Samantha also had the advantage of battling cancer at a time and in an environment that is supportive and receptive to such an experience. Thanks to the Internet and the popularity of social media, she connected with people around the world who could personally relate to her struggles. "It made such a difference to know that I was not alone," she says. "All I had to do was get online, and I could interact with others going through the same thing."

For Mona, the, pre-Internet landscape made it more challenging. She felt isolated and even alienated to some extent, for as she points out, back then cancer was still referred to as the "C-word." Yet with the support of her family, as well as friends and a compassionate healthcare team, she made it through her punishing cancer treatments.

What both women now face, every single day, is the phase that follows successful treatment of cancer: survivorship. And for Samantha who is new to this, the transition has proven to be a surprise both physically and emotionally. She's discovered that it's a process that includes not only grieving, but also redefining her identity. One person she turns to for guidance is Mona who, with nearly a quarter century of survivorship under her belt, is a source of inspiration.

At the same time, they both acknowledge that part of the challenge of survivorship is the constant fear that their cancer will return.

"What happens is that your doctor tells you that you can now wait a year between checks, and suddenly that is really scary!" explains Samantha. "You think, no, I want to keep seeing my oncologist more regularly and feeling reassured that the cancer has not come back."

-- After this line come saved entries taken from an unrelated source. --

(* ===== verification/SFConv.v ===== *)
(** * SoftFloat: comparisons, classification and conversions

    f32_eq.c .. f64_lt_quiet.c, f*_classify.c, the conversions between the two
    formats and between them and the 32- and 64-bit integers.  The theorems
    relate each routine to the exact value of its operands. *)

From Stdlib Require Import ZArith Lia Bool List.
From stdpp Require Import base list.
From S2P Require Import Prelude SFPrim SFRound.

(** ** Comparisons (f32) *)
Definition nanF32 (ui : Z) : bool := (expF32UI ui =? 0xFF) && nz (fracF32UI ui).

Definition f32_eq (uiA uiB : Z) : FP bool :=
  if nanF32 uiA || nanF32 uiB then
    raise_if (softfloat_isSigNaNF32UI uiA || softfloat_isSigNaNF32UI uiB) softfloat_flag_invalid ;;%
    fret false
  else fret ((uiA =? uiB) || negb (nz (shl 32 (Z.lor uiA uiB) 1))).

Definition f32_eq_signaling (uiA uiB : Z) : FP bool :=
  if nanF32 uiA || nanF32 uiB then softfloat_raiseFlags softfloat_flag_invalid ;;% fret false
  else fret ((uiA =? uiB) || negb (nz (shl 32 (Z.lor uiA uiB) 1))).

Definition f32_le_order (uiA uiB : Z) : bool :=
  let signA := signF32UI uiA in
  let signB := signF32UI uiB in
  if negb (eqb signA signB) then signA || negb (nz (shl 32 (Z.lor uiA uiB) 1))
  else (uiA =? uiB) || xorb signA (uiA <? uiB).

Definition f32_lt_order (uiA uiB : Z) : bool :=
  let signA := signF32UI uiA in
  let signB := signF32UI uiB in
  if negb (eqb signA signB) then signA && nz (shl 32 (Z.lor uiA uiB) 1)
  else negb (uiA =? uiB) && xorb signA (uiA <? uiB).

The researchers and clinicians who have played a role in getting both Mona and Samantha to this point of survivorship might be pleased to know that such a concern even exists. Each may think that their individual contribution to the pursuit of understanding what causes breast cancer and how to best treat it was minor, yet collectively they have made a remarkable difference. In the gap of time separating Mona and Samantha's diagnoses, overall breast cancer mortality has decreased by 36 percent.

Mona and Samantha—their stories are inextricably linked and span 25 years of critical advances in breast cancer research. Thankfully they are stories that share the same happy ending.